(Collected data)
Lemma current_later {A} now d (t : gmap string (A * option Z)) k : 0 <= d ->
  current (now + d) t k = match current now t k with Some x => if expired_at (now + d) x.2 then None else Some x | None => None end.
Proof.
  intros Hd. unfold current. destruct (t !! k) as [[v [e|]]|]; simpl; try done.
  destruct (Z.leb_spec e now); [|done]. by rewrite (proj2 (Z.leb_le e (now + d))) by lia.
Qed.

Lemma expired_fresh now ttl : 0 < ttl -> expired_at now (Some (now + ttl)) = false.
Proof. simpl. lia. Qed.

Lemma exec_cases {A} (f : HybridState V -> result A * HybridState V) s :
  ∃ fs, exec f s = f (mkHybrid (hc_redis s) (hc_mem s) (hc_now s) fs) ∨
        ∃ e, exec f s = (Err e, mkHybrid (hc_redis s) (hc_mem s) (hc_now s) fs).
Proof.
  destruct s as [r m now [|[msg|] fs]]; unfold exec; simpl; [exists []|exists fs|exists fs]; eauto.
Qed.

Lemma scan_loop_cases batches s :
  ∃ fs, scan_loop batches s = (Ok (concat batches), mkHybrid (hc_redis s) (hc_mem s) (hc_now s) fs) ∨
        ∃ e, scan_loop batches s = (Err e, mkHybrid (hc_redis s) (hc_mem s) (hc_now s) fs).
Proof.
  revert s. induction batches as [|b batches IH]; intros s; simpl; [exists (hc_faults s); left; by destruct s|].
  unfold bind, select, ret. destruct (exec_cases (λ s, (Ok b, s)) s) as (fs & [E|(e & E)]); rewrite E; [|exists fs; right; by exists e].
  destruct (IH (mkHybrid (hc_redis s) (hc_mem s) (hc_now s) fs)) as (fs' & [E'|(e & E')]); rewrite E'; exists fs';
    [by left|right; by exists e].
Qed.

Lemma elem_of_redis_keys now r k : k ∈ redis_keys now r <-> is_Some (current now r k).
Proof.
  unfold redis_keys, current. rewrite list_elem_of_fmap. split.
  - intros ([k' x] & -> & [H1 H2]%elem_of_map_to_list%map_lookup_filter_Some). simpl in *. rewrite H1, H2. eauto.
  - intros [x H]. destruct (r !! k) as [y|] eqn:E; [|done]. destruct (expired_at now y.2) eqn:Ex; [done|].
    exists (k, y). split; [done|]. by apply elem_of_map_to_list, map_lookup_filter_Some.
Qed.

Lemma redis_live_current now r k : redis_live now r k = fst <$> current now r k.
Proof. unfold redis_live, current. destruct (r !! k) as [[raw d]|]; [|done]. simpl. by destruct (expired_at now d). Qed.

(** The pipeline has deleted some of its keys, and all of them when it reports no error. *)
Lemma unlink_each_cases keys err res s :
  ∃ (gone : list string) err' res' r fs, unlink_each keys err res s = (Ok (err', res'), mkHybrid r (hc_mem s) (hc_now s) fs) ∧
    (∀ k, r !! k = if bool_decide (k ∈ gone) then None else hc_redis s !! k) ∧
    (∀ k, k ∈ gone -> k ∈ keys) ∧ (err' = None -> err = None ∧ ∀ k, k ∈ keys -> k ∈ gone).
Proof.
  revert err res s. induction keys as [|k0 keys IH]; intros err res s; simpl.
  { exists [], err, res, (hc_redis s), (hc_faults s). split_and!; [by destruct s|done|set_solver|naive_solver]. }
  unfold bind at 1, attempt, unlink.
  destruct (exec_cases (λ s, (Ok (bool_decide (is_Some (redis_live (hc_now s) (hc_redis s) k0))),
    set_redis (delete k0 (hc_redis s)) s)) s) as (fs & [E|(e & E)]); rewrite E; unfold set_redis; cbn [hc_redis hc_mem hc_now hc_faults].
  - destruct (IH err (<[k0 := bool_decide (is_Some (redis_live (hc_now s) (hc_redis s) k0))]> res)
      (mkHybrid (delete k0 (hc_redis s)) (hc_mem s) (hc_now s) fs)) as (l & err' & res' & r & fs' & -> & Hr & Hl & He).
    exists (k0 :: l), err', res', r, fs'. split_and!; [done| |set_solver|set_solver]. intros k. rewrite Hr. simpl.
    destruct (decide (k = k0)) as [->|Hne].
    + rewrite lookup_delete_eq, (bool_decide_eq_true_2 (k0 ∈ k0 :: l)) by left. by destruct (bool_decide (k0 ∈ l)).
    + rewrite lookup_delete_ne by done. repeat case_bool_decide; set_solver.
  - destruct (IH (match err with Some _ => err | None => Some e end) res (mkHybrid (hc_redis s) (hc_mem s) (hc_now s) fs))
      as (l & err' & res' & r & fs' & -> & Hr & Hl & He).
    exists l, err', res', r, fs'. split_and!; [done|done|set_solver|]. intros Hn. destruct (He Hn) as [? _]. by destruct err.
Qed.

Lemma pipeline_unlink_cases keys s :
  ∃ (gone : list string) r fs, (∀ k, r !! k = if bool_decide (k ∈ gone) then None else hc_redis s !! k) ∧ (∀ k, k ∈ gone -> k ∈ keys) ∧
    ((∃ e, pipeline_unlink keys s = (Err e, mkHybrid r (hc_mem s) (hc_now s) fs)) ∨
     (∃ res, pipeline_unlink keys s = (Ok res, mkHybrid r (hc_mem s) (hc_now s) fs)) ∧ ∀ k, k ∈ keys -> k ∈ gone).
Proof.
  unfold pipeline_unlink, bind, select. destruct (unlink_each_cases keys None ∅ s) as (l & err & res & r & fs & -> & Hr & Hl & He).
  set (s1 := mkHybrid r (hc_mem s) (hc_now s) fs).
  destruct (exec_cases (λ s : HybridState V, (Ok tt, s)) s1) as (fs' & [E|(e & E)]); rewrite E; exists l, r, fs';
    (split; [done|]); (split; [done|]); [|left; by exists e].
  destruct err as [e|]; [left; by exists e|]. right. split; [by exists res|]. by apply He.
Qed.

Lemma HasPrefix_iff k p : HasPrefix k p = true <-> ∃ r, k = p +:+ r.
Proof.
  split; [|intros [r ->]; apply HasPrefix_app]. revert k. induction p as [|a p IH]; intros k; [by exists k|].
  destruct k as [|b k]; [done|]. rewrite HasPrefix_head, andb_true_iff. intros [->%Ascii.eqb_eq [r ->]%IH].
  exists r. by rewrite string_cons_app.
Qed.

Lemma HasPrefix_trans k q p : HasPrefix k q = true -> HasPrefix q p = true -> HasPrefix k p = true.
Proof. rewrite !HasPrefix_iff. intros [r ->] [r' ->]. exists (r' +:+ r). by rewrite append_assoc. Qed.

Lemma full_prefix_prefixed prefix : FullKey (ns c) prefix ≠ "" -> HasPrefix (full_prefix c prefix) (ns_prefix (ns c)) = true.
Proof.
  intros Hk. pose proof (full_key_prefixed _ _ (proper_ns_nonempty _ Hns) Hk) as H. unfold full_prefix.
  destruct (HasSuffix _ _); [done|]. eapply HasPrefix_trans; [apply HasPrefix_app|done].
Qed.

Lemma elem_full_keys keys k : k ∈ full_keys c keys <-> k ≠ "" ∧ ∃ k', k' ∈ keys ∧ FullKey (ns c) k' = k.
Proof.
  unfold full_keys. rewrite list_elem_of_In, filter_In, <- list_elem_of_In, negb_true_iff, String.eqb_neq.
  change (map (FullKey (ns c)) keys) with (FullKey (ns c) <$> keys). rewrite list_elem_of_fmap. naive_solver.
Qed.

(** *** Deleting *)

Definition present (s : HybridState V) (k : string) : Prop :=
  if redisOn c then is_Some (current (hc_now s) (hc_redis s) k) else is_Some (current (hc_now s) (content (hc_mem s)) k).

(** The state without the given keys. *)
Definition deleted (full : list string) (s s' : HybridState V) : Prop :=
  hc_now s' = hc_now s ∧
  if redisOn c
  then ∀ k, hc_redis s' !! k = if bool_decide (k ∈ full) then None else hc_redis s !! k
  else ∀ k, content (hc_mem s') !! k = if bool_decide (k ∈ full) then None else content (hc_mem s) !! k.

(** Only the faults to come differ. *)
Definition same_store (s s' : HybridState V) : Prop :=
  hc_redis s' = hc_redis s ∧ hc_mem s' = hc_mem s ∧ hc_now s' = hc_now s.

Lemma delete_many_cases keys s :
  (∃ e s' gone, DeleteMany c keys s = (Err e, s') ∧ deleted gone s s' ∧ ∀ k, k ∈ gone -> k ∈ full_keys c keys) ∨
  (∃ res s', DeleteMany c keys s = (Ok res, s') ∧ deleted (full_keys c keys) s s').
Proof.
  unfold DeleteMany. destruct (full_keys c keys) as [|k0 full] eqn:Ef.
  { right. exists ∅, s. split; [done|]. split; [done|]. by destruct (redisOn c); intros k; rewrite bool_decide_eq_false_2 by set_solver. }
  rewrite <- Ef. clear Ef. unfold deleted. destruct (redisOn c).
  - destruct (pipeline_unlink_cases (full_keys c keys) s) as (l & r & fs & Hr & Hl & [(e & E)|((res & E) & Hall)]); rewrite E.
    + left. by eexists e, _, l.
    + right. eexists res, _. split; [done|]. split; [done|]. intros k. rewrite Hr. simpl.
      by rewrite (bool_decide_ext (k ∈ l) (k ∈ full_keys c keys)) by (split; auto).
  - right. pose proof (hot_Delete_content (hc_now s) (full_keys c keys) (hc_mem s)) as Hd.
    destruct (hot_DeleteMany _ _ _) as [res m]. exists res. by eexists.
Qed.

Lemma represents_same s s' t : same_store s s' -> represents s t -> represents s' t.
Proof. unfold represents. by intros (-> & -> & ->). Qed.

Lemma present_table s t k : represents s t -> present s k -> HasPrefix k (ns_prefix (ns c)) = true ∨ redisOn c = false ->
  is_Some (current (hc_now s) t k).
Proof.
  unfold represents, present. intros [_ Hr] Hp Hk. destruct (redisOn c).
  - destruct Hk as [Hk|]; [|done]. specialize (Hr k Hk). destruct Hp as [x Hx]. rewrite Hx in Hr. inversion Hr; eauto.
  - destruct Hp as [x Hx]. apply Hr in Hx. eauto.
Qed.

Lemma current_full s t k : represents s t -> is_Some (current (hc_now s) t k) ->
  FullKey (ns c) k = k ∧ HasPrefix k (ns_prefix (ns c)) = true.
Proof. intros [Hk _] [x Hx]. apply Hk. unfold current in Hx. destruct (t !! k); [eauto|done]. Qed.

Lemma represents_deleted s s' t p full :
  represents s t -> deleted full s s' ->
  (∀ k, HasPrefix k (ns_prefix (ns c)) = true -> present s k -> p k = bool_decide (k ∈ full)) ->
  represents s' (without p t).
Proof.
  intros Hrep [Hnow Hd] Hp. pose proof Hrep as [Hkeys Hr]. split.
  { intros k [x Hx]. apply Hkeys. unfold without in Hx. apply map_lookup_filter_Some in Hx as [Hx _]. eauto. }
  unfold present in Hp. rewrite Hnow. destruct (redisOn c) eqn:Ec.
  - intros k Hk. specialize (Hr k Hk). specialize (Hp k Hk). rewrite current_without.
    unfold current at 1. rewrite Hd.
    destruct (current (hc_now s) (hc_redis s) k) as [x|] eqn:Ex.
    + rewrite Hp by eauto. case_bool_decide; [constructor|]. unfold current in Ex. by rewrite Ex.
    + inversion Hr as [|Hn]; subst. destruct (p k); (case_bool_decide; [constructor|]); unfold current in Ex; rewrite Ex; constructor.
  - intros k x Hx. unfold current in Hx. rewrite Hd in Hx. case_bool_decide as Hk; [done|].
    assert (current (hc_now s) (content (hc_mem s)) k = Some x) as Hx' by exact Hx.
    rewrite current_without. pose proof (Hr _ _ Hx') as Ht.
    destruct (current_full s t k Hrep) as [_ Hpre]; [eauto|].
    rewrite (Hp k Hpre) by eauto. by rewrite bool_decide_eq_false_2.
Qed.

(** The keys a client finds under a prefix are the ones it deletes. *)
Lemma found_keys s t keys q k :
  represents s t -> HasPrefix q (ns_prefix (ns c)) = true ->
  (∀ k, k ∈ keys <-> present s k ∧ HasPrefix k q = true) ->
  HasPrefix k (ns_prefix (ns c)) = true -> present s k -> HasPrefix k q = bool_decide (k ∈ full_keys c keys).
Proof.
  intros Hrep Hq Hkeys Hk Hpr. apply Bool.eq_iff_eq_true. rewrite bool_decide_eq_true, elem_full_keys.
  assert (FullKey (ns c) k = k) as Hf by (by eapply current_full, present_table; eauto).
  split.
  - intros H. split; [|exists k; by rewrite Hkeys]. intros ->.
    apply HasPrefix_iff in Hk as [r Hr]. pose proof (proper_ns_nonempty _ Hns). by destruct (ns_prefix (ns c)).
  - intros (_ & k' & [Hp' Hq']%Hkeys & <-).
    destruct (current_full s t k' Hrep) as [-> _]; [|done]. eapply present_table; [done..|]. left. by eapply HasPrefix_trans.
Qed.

* * *

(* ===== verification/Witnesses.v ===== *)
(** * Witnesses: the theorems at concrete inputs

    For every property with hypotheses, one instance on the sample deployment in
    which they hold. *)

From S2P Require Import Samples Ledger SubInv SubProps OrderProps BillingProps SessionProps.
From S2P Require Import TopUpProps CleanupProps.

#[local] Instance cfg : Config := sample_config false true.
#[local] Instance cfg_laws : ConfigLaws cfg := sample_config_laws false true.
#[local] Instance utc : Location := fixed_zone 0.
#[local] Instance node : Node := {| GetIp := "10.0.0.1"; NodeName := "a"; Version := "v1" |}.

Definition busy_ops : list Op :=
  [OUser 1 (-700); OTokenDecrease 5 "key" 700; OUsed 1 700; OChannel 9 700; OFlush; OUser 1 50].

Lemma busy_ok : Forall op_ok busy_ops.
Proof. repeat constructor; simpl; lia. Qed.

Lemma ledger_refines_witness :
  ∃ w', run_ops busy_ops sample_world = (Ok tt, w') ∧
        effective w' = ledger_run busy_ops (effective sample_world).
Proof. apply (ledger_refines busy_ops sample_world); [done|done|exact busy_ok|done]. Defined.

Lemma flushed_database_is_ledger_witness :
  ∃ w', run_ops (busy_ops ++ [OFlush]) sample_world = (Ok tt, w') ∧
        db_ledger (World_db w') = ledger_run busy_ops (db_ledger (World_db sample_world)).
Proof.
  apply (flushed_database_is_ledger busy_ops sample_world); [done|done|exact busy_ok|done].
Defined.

▸ **Task requirements**
What you return must be an exact retyping of the lines above starting at the line with "option Z)) k : 0 <= d ->" and ending at the line with "intros Hd. unfold", and nothing besides.

▸ **Solved exercise**
Lemma current_later {A} now d (t : gmap string (A * option Z)) k : 0 <= d ->
  current (now + d) t k = match current now t k with Some x => if expired_at (now + d) x.2 then None else Some x | None => None end.
Proof.
  intros Hd. unfold current. destruct (t !! k) as [[v [e|]]|]; simpl; try done.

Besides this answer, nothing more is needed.